Didnt read all of your comment, too much of telling what you dont miss. Still sounds fomo / social media-ish to me. Do whatever you like, without having to justify it. That is jomo. Drinking a beer now without having to justify it. Cheers ;-) shite, even telling that feels fomo-ish.


Just speaking my truth. I don't drink or smoke anymore either, don't miss it. Enjoy. ;)

Author states:

"In essence, JOMO is a way to live an intentional life. It’s realising that FOMO is distracting you from your life’s purpose, and that you don’t need more time. You just need to use your time in a way that allows you to act on intent-based ideas, such as creative projects or spending time with the people you care about the most."


Sorry, my comment was not clear. Updated it to clarify i read the article!


Zen is zen. Not-zen is zen.


You typed all that on a flip-phone?


MacBook. just use the flip phone for calls.


Good comment and thanks for the sumup. Not using a basic phone myself, but been thinking about buying one for a while now. Just out of interest (not fomo ;-)) Which one did you choose?


Just started using an old family phone that still works. Brand is 'Alcatel' running on 'KaiOS', don't know the model to be honest. It's not the best on the market I'm sure but it gets the job done and doesn't distract me.


The poem at the bottom is by Leunig, a sydney morning herald comic and one of my favourites for years. My mum sent me this (the cartoon accompanying the poem) a couple of years ago when he published it - hope you enjoy it too

https://www.leunig.com.au/works/recent-cartoons/769-jomo


Leunig has his moments, shsme about his anti-vaccination stance. https://www.theguardian.com/commentisfree/2015/aug/19/i-dont...


I wasn't aware of this - thanks.

[edit] seems like he may have come back a bit?

https://www.abc.net.au/radionational/programs/archived/rnaft...


There can be career FOMO too, spending 20 years developing .NET applications, many of which will now be defunct isn't as fancy sounding as someone who has worked at FAANG, invented GMail then done a startup and then moved on to quantum cryptography.

You know the little bios people do to boast they are a "TED Speaker, this that the other". I dream of making a blog that just says "Proudly lazy person, slightly above median IQ but works just for the money, enjoys lying on a towel in the sun on the patio. You won't catch me running through a marathon finish line".

That would be for satire of course, but there is a grain of truth to it, in that so many people online look like super achievers.
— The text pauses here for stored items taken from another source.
Lemma rep_size_out t s x : rep t s -> x ∉ elems s -> is_Some (nodes t !! x) -> (length (elems s) < size (nodes t))%nat.
Proof.
  intros Hr Hx Hs. apply (size_store t (x :: elems s)); [constructor; [done|apply Hr]|].
  intros y [->|Hy]%elem_of_cons; [done|]. by eapply rep_in.
Qed.

Lemma ctx_length c t : (length c <= length (elems (plug c t)))%nat.
Proof.
  rewrite elems_plug, !length_app. assert (length c <= length (pre c) + length (post c))%nat; [|lia].
  induction c as [|[[] k x s] c IH]; simpl; [lia| |]; unfold before, behind; simpl; rewrite ?length_app; simpl; rewrite ?length_app; simpl; lia.
Qed.

Lemma elems_split s x : x ∈ elems s -> exists c k l r, s = plug c (T k l x r).
Proof.
  assert (H : forall s c, x ∈ elems s -> exists c' k l r, plug c s = plug c' (T k l x r)).
  { clear s. intros s. induction s as [|k l IHl y r IHr]; intros c; simpl; [set_solver|].
    rewrite elem_of_app, elem_of_cons. intros [Hx|[->|Hx]].
    - destruct (IHl (Fr Lt k y r :: c) Hx) as (c' & k' & l' & r' & E). by exists c', k', l', r'.
    - by exists c, k, l, r.
    - destruct (IHr (Fr Rt k y l :: c) Hx) as (c' & k' & l' & r' & E). by exists c', k', l', r'. }
  intros Hx. apply (H s [] Hx).
Qed.

(** ** The end of a chain of links on one side *)

Definition all_side (d : side) (c : ctx) : Prop := Forall (fun f => f_side f = d) c.

Lemma far_ok d a : forall c t s x fuel, rep t s -> s = plug c a -> top a = Some x -> (length (elems a) <= fuel)%nat ->
  exists cm k y b, far d fuel t x = Some y /\ a = plug cm (Td d k E y b) /\ all_side d cm.
Proof.
  assert (H : forall n a c t s x fuel, (length (elems a) <= n)%nat -> rep t s -> s = plug c a -> top a = Some x -> (length (elems a) <= fuel)%nat ->
    exists cm k y b, far d fuel t x = Some y /\ a = plug cm (Td d k E y b) /\ all_side d cm).
  { clear a. induction n as [|n IH]; intros a c t s x fuel Hn Hr Es Hx Hf.
    { destruct a; simpl in *; [done|]. rewrite length_app in Hn. simpl in Hn. lia. }
    destruct a as [|k l z r]; [done|]. injection Hx as ->. destruct (Td_view d k l x r) as (a & b & E). rewrite E in *.
    assert (Hlen : length (elems (Td d k a x b)) = S (length (elems a) + length (elems b))).
    { destruct d; simpl; rewrite length_app; simpl; lia. }
    destruct fuel as [|fuel]; [lia|]. simpl. pose proof Hr as Hn'. rewrite Es in Hn'. apply rep_node in Hn'. rewrite Hn'. simpl.
    rewrite child_cell_same. destruct (top a) as [y|] eqn:Ha.
    - destruct (IH a (Fr d k x b :: c) t s y fuel) as (cm & k' & y' & b' & E1 & E2 & E3); try done; try lia.
      exists (cm ++ [Fr d k x b]), k', y', b'. split; [done|]. split; [|apply Forall_app; split; [done|by constructor]].
      rewrite plug_app, <- E2. done.
    - destruct a; [|done]. exists [], k, x, b. split; [done|]. split; [done|constructor]. }
  intros. by eapply (H (length (elems a))).
Qed.

Lemma pre_left cm : all_side Lt cm -> pre cm = [].
Proof. induction 1 as [|[[] k x s] cm Hf _ IH]; [done|simpl; by rewrite IH|done]. Qed.

End RbtreeOps.

(** * Red-black trees: what the routines promise

    Insertion, removal, replacement, traversal and search, on any red-black tree
    in the store. *)

Module RbtreeTop.
Import Rbtree RbtreeRep RbtreeInsert RbtreeBal RbtreeErase RbtreeDel RbtreeOps.

#[local] Arguments far : simpl never.
#[local] Arguments climb : simpl never.
(* ===== verification/Binder.v ===== *)
(** * The buffers of the binder ([drivers/staging/android/binder.c])

    Each process that receives transactions maps an area that the driver hands
    out in buffers.  A buffer is a header of 40 bytes, [struct binder_buffer],
    with its data behind it.  The buffers lie one after the other; all are on the
    list [buffers] by address, the free ones in a tree by size and the others in
    a tree by address.  Only the pages in use are backed by memory.

    The state is [binder_proc] as far as the area is concerned.  A header is read
    and written only while the pages it lies on are there, otherwise the routine
    is [None], as it is for a [BUG_ON].  Both trees link the [rb_node]s in the
    headers, and so share a store; a node is named by the offset of its header
    in the area. *)

From Stdlib Require Import ZArith Lia.
From stdpp Require Import base option gmap list_numbers list.
From S2P Require Import Prelude Ashmem Resource Rbtree.

Local Open Scope Z_scope.
Local Open Scope kernel_scope.

Module Binder.
Import Rbtree.

Notation PAGE_SIZE := Ashmem.PAGE_SIZE.
Notation PAGE_MASK := Ashmem.PAGE_MASK.
Notation PAGE_ALIGN := Ashmem.PAGE_ALIGN.
Notation ALIGN := Resource.ALIGN.

(** ** State *)

Definition tid := nat.

Record binder_buffer := mk_buffer {
  free : bool;
  allow_user_free : bool;
  async_transaction : bool;
  transaction : option tid;
  data_size : Z;
  offsets_size : Z
}.

(** [sizeof(struct binder_buffer)], which is [offsetof(struct binder_buffer, data)]
    too: 8 bytes for [entry], 12 for [rb_node] and 4 for each other word. *)
Definition sizeof_binder_buffer : Z := 40.

Record binder_proc := mk_proc {
  vma : option (Z * Z);             (* vm_start and vm_end *)
  buffer : Z;                       (* NULL is 0 *)
  user_buffer_offset : Z;
  buffers : list Z;
  headers : gmap Z binder_buffer;   (* memory, as far as it holds headers *)
  rb_nodes : gmap nid rb_node;
  free_buffers : option nid;
  allocated_buffers : option nid;
  free_async_space : Z;
  pages : list bool;                (* which pages are there *)
  buffer_size : Z
}.

Definition with_vma (v : option (Z * Z)) (p : binder_proc) : binder_proc :=
  mk_proc v (buffer p) (user_buffer_offset p) (buffers p) (headers p) (rb_nodes p) (free_buffers p)
    (allocated_buffers p) (free_async_space p) (pages p) (buffer_size p).
Definition with_buffers (l : list Z) (p : binder_proc) : binder_proc :=
  mk_proc (vma p) (buffer p) (user_buffer_offset p) l (headers p) (rb_nodes p) (free_buffers p)
    (allocated_buffers p) (free_async_space p) (pages p) (buffer_size p).
Definition with_headers (m : gmap Z binder_buffer) (p : binder_proc) : binder_proc :=
  mk_proc (vma p) (buffer p) (user_buffer_offset p) (buffers p) m (rb_nodes p) (free_buffers p)
    (allocated_buffers p) (free_async_space p) (pages p) (buffer_size p).
Definition with_async (z : Z) (p : binder_proc) : binder_proc :=
  mk_proc (vma p) (buffer p) (user_buffer_offset p) (buffers p) (headers p) (rb_nodes p) (free_buffers p)
    (allocated_buffers p) z (pages p) (buffer_size p).
Definition with_pages (l : list bool) (p : binder_proc) : binder_proc :=
  mk_proc (vma p) (buffer p) (user_buffer_offset p) (buffers p) (headers p) (rb_nodes p) (free_buffers p)
    (allocated_buffers p) (free_async_space p) l (buffer_size p).
Definition with_free_tree (t : rb_root) (p : binder_proc) : binder_proc :=
  mk_proc (vma p) (buffer p) (user_buffer_offset p) (buffers p) (headers p) (nodes t) (root_node t)
    (allocated_buffers p) (free_async_space p) (pages p) (buffer_size p).
Definition with_allocated_tree (t : rb_root) (p : binder_proc) : binder_proc :=
  mk_proc (vma p) (buffer p) (user_buffer_offset p) (buffers p) (headers p) (nodes t) (free_buffers p)
    (root_node t) (free_async_space p) (pages p) (buffer_size p).

Definition free_tree (p : binder_proc) : rb_root := mk_root (free_buffers p) (rb_nodes p).
Definition allocated_tree (p : binder_proc) : rb_root := mk_root (allocated_buffers p) (rb_nodes p).

(** [&buffer->rb_node] and [rb_entry]. *)
Definition rb_node_of (p : binder_proc) (b : Z) : nid := Z.to_nat (b - buffer p).
Definition rb_entry (p : binder_proc) (n : nid) : Z := buffer p + Z.of_nat n.

(** ** Memory *)

(** [proc->pages[(page_addr - proc->buffer) / PAGE_SIZE]] *)
Definition page_slot (p : binder_proc) (a : Z) : nat := Z.to_nat ((a - buffer p) / PAGE_SIZE).

Definition page_at (p : binder_proc) (a : Z) : option bool :=
  if bool_decide (buffer p <= a) then pages p !! page_slot p a else None.

Definition set_page (p : binder_proc) (a : Z) (v : bool) : binder_proc := with_pages (<[page_slot p a := v]> (pages p)) p.

Definition present (p : binder_proc) (a : Z) : bool := bool_decide (page_at p a = Some true).

(** The first and the last byte of the header at [b] are there. *)
Definition mapped (p : binder_proc) (b : Z) : bool := present p b && present p (b + sizeof_binder_buffer - 1).

Definition header (p : binder_proc) (b : Z) : option binder_buffer := if mapped p b then headers p !! b else None.

Definition set_header (p : binder_proc) (b : Z) (h : binder_buffer) : option binder_proc :=
  if mapped p b then Some (with_headers (<[b := h]> (headers p)) p) else None.

Definition set_free (v : bool) (h : binder_buffer) : binder_buffer :=
  mk_buffer v (allow_user_free h) (async_transaction h) (transaction h) (data_size h) (offsets_size h).
Definition set_transaction (t : option tid) (h : binder_buffer) : binder_buffer :=
  mk_buffer (free h) (allow_user_free h) (async_transaction h) t (data_size h) (offsets_size h).
Definition set_user_free (v : bool) (h : binder_buffer) : binder_buffer :=
  mk_buffer (free h) v (async_transaction h) (transaction h) (data_size h) (offsets_size h).

Definition update_header (p : binder_proc) (b : Z) (f : binder_buffer -> binder_buffer) : option binder_proc :=
  h ← header p b; set_header p b (f h).

(** ** The list and the trees *)

Definition data (b : Z) : Z := b +u sizeof_binder_buffer.

Definition binder_buffer_size (p : binder_proc) (b : Z) : Z :=
  match list_next b (buffers p) with
  | None => buffer p +u buffer_size p -u data b
  | Some next => next -u data b
  end.

(** The way to the place of a free buffer of a size. *)
Definition free_cmp (p : binder_proc) (new_buffer_size : Z) (n : nid) : option (option side) :=
  let buffer := rb_entry p n in
  h ← header p buffer;
  if free h then Some (Some (if bool_decide (new_buffer_size < binder_buffer_size p buffer) then Lt else Rt))
  else None.

Definition binder_insert_free_buffer (p : binder_proc) (new_buffer : Z) : option binder_proc :=
  h ← header p new_buffer;
  if free h then
    place ← rb_search (free_cmp p (binder_buffer_size p new_buffer)) (free_tree p);
    match place with
    | Found _ => None
    | Empty parent d =>
        t ← rb_link_node (free_tree p) (rb_node_of p new_buffer) parent d;
        t ← rb_insert_color t (rb_node_of p new_buffer);
        Some (with_free_tree t p)
    end
  else None.

(** The way to an address in the tree of allocated buffers. *)
Definition address_cmp (p : binder_proc) (key : Z) (n : nid) : option (option side) :=
  let buffer := rb_entry p n in
  h ← header p buffer;
  if free h then None
  else Some (if bool_decide (key < buffer) then Some Lt else if bool_decide (key > buffer) then Some Rt else None).

Definition binder_insert_allocated_buffer (p : binder_proc) (new_buffer : Z) : option binder_proc :=
  h ← header p new_buffer;
  if free h then None
  else
    place ← rb_search (address_cmp p new_buffer) (allocated_tree p);
    match place with
    | Found _ => None
    | Empty parent d =>
        t ← rb_link_node (allocated_tree p) (rb_node_of p new_buffer) parent d;
        t ← rb_insert_color t (rb_node_of p new_buffer);
        Some (with_allocated_tree t p)
    end.

Definition binder_buffer_lookup (p : binder_proc) (user_ptr : Z) : option (option Z) :=
  let kern_ptr := user_ptr -u user_buffer_offset p -u sizeof_binder_buffer in
  place ← rb_search (address_cmp p kern_ptr) (allocated_tree p);
  match place with
  | Found n => Some (Some (rb_entry p n))
  | Empty _ _ => Some None
  end.

(** ** Pages *)

(** What becomes of a page of the area: [alloc_page], [map_vm_area] and
    [vm_insert_page] in this order. *)
Inductive page_result := PageOk | PageNone | PageKernelFails | PageUserFails.

#[export] Instance page_result_eq_decision : EqDecision page_result.
Proof. solve_decision. Defined.

(** What an allocation depends on: whether the process still has its
    [mm_struct], and how each page, by its address, fares. *)
Record page_env := mk_env { e_mm : bool; e_page : Z -> page_result }.
(* ===== verification/BinderMem.v ===== *)
(** * The binder's area: tiling and pages

    Facts about memory alone.  The buffers tile the area; the bytes in use are
    the headers and the data of the buffers that are handed out; a page is there
    when one of its bytes is in use. *)

From Stdlib Require Import ZArith Lia.
From stdpp Require Import base option gmap sorting list_numbers list.
From S2P Require Import Prelude Ashmem AshmemInv Resource Rbtree Binder.

Local Open Scope Z_scope.
Local Open Scope kernel_scope.

Module BinderMem.
Import Rbtree Binder.

(** ** Tiling *)

(** Where a list of buffers that ends at [e] begins. *)
Definition start (l : list Z) (e : Z) : Z := default e (head l).

Fixpoint tiled (l : list Z) (e : Z) : Prop :=
  match l with
  | [] => True
  | b :: l => b mod 4 = 0 /\ b + 40 <= start l e /\ tiled l e
  end.

Lemma start_cons b l e : start (b :: l) e = b.
Proof. done. Qed.

Lemma start_app l1 l2 e : start (l1 ++ l2) e = start l1 (start l2 e).
Proof. by destruct l1. Qed.

Lemma tiled_app l1 l2 e : tiled (l1 ++ l2) e <-> tiled l1 (start l2 e) /\ tiled l2 e.
Proof. induction l1 as [|b l1 IH]; simpl; [tauto|]. rewrite IH, start_app. tauto. Qed.

Lemma tiled_le l e : tiled l e -> start l e <= e.
Proof. induction l as [|b l IH]; [unfold start; simpl; lia|]. intros (_ & H & Hl). specialize (IH Hl). rewrite start_cons. lia. Qed.

Lemma tiled_in l e b : tiled l e -> b ∈ l -> start l e <= b /\ b + 40 <= e /\ b mod 4 = 0.
Proof.
  intros Ht (l1 & l2 & ->)%list_elem_of_split. apply tiled_app in Ht as [H1 H2]. pose proof (tiled_le _ _ H1) as H3.
  rewrite start_app. simpl in H2. destruct H2 as (Hm & H4 & H5). apply tiled_le in H5. rewrite start_cons in *. lia.
Qed.

Lemma tiled_sorted l e : tiled l e -> StronglySorted Z.lt l.
Proof.
  induction l as [|b l IH]; simpl; [constructor|]. intros (_ & H & Hl). constructor; [by apply IH|].
  apply Forall_forall. intros c Hc. apply (tiled_in l e c Hl) in Hc. lia.
Qed.

Lemma tiled_nodup l e : tiled l e -> NoDup l.
Proof.
  intros Ht. apply tiled_sorted in Ht. induction Ht as [|b l Hl IH Hb]; constructor; [|done].
  intros Hin. rewrite Forall_forall in Hb. apply Hb in Hin. lia.
Qed.

Lemma tiled_notin l1 b l2 e : tiled (l1 ++ b :: l2) e -> b ∉ l1 /\ b ∉ l2.
Proof. intros H%tiled_nodup. apply NoDup_app in H as (_ & H1 & H2). apply NoDup_cons in H2 as [H2 _]. split; [|done]. set_solver. Qed.

(** ** Bytes in use *)

Fixpoint used (fr : Z -> bool) (l : list Z) (e x : Z) : Prop :=
  match l with
  | [] => False
  | b :: l => b <= x < (if fr b then b + 40 else start l e) \/ used fr l e x
  end.

Lemma used_app fr l1 l2 e x : used fr (l1 ++ l2) e x <-> used fr l1 (start l2 e) x \/ used fr l2 e x.
Proof. induction l1 as [|b l1 IH]; simpl; [tauto|]. rewrite IH, start_app. tauto. Qed.

Lemma used_ext fr fr' l e x : (forall b, b ∈ l -> fr b = fr' b) -> used fr l e x <-> used fr' l e x.
Proof.
  induction l as [|b l IH]; simpl; [done|]. intros H. rewrite (H b) by set_solver. rewrite IH; [done|]. set_solver.
Qed.

Lemma used_range fr l e x : tiled l e -> used fr l e x -> start l e <= x < e.
Proof.
  induction l as [|b l IH]; [done|]. intros (_ & H & Hl) [Hx|Hx]; pose proof (tiled_le _ _ Hl); rewrite start_cons.
  - destruct (fr b); lia.
  - specialize (IH Hl Hx). lia.
Qed.

Lemma used_header fr l e b x : tiled l e -> b ∈ l -> b <= x < b + 40 -> used fr l e x.
Proof.
  intros Ht (l1 & l2 & ->)%list_elem_of_split Hx. apply tiled_app in Ht as [_ (_ & Hb & _)]. apply used_app. right. left.
  destruct (fr b); lia.
Qed.

(** ** Pages *)

Definition meets (U : Z -> Prop) (a : Z) : Prop := exists x, a <= x < a + PAGE_SIZE /\ U x.

Lemma meets_ext U V a : (forall x, U x <-> V x) -> meets U a <-> meets V a.
Proof. intros H. unfold meets. by setoid_rewrite H. Qed.

(** Bytes from [s] to [t] come into use inside a hole from [P] to [N]: the pages
    that come in are those that meet them and lie in the hole wholly. *)
Lemma meets_fill U V P N s t a : a mod PAGE_SIZE = 0 -> P <= s <= t -> t <= N -> P = s \/ s < t -> (forall x, V x <-> U x \/ s <= x < t) ->
  (forall x, P <= x < N -> ~ U x) -> U (P - 1) -> U N \/ N mod PAGE_SIZE = 0 ->
  (meets V a <-> meets U a \/ (P <= a /\ a + PAGE_SIZE <= N /\ a < t /\ s < a + PAGE_SIZE)) /\
  (P <= a -> a + PAGE_SIZE <= N -> ~ meets U a).
Proof.
  unfold meets, Ashmem.PAGE_SIZE. intros Ha Hst HN Hne HV HU HP HF. split; [split|].
  - intros (x & Hx & Hv). apply HV in Hv as [Hu|Hv]; [left; by exists x|].
    destruct (decide (a < P)); [left; exists (P - 1); split; [lia|done]|].
    destruct (decide (a + 4096 <= N)); [right; lia|]. destruct HF as [HF|HF]; [left; exists N; split; [lia|done]|].
    exfalso. pose proof (Z.div_mod a 4096 ltac:(lia)). pose proof (Z.div_mod N 4096 ltac:(lia)). lia.
  - intros [(x & Hx & Hu)|(H1 & H2 & H3 & H4)]; [exists x; split; [done|apply HV; by left]|]. exists (Z.max a s). split; [lia|]. apply HV. right. lia.
  - intros H1 H2 (x & Hx & Hu). apply (HU x); [lia|done].
Qed.

(** ** The area *)

Record geometry (p : binder_proc) : Prop := {
  geo_base : buffer p mod PAGE_SIZE = 0;
  geo_low : PAGE_SIZE <= buffer p;
  geo_size : buffer_size p mod PAGE_SIZE = 0;
  geo_pos : 0 < buffer_size p <= SZ_4M;
  geo_high : buffer p + buffer_size p <= two32 - PAGE_SIZE;
  geo_pages : length (pages p) = Z.to_nat (buffer_size p / PAGE_SIZE)
}.

Definition area_end (p : binder_proc) : Z := buffer p + buffer_size p.

Definition addr (p : binder_proc) (i : nat) : Z := buffer p + PAGE_SIZE * Z.of_nat i.

Ltac geo H := destruct (geo_base _ H), (geo_low _ H), (geo_size _ H), (geo_pos _ H), (geo_high _ H).

Lemma geo_length p : geometry p -> buffer_size p = PAGE_SIZE * Z.of_nat (length (pages p)).
Proof.
  intros G. rewrite (geo_pages p G). pose proof (geo_size p G) as H1. pose proof (geo_pos p G) as H2. unfold Ashmem.PAGE_SIZE in *.
  pose proof (Z.div_mod (buffer_size p) 4096 ltac:(lia)). rewrite Z2Nat.id; lia.
Qed.

(** The page an address of the area lies on. *)
Definition slot (p : binder_proc) (a : Z) : nat := Z.to_nat ((a - buffer p) / PAGE_SIZE).

Lemma slot_lt p a : geometry p -> buffer p <= a < area_end p -> (slot p a < length (pages p))%nat /\ addr p (slot p a) <= a < addr p (slot p a) + PAGE_SIZE.
Proof.
  intros G Ha. pose proof (geo_length p G) as Hl. unfold slot, addr, area_end, Ashmem.PAGE_SIZE in *.
  pose proof (Z.div_mod (a - buffer p) 4096 ltac:(lia)). pose proof (Z.mod_pos_bound (a - buffer p) 4096 ltac:(lia)).
  rewrite Z2Nat.id by lia. lia.
Qed.

Lemma slot_addr p i : slot p (addr p i) = i.
Proof. unfold slot, addr, Ashmem.PAGE_SIZE. replace (_ - _) with (Z.of_nat i * 4096) by lia. rewrite Z.div_mul by lia. lia. Qed.

Lemma page_at_addr p i : page_at p (addr p i) = pages p !! i.
Proof.
  unfold page_at, page_slot. rewrite bool_decide_eq_true_2 by (unfold addr, Ashmem.PAGE_SIZE; lia).
  change (Z.to_nat _) with (slot p (addr p i)). by rewrite slot_addr.
Qed.

Lemma set_page_addr p i v : set_page p (addr p i) v = with_pages (<[i := v]> (pages p)) p.
Proof. unfold set_page, page_slot. change (Z.to_nat _) with (slot p (addr p i)). by rewrite slot_addr. Qed.

Lemma addr_range p i : geometry p -> (i <= length (pages p))%nat -> PAGE_SIZE <= addr p i <= area_end p /\ area_end p <= two32 - PAGE_SIZE /\ addr p i mod PAGE_SIZE = 0.
Proof.
  intros G Hi. pose proof (geo_length p G) as Hl. pose proof (geo_low p G). pose proof (geo_high p G). pose proof (geo_base p G).
  unfold addr, area_end, Ashmem.PAGE_SIZE in *. split; [lia|]. split; [lia|]. rewrite Z.mul_comm, Z_mod_plus_full. done.
Qed.

(** Rounding down and up. *)
Definition up_slot (p : binder_proc) (a : Z) : nat := Z.to_nat ((a - buffer p + 4095) / PAGE_SIZE).

Lemma mask_addr p x : geometry p -> buffer p <= x <= area_end p -> Z.land x PAGE_MASK = addr p (slot p x).
Proof.
  intros G Hx. pose proof (geo_low p G). pose proof (geo_high p G). pose proof (geo_base p G) as Hb.
  unfold area_end, two32, Ashmem.PAGE_SIZE in *. rewrite AshmemInv.page_mask by (unfold two32; lia).
  unfold addr, slot, Ashmem.PAGE_SIZE. pose proof (Z.div_mod (buffer p) 4096 ltac:(lia)) as Hd.
  replace x with (x - buffer p + buffer p / 4096 * 4096) at 1 by lia. rewrite Z.div_add by lia.
  rewrite Z2Nat.id by (apply Z.div_pos; lia). lia.
Qed.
It's easy to go too far in the other direction.


Is it?

There's no obligation to achieve notable things, especially not by anyone else's standards.

The standards are subjective anyway. For example, unlike the person you're responding to, I'm unimpressed if you worked for FAANG--it shows you're a hard worker or at least create that impression, but it also shows your values don't align with mine very well. In fact, if you work for Facebook I'll respect you more if you quit: what Facebook does is bad.


I jokingly use the term FOMO when a close friend of mine is doing something that I could have participated in. Like the author, I also live in a city where are so many things happening all the time that there will always be another cool thing to do very soon. Additionally, I've lived here close to 20 years of my adult life so i've done a million things already so I actually don't mind missing out on things because i've done similar things before. So maybe FOMO reduces with age and experience?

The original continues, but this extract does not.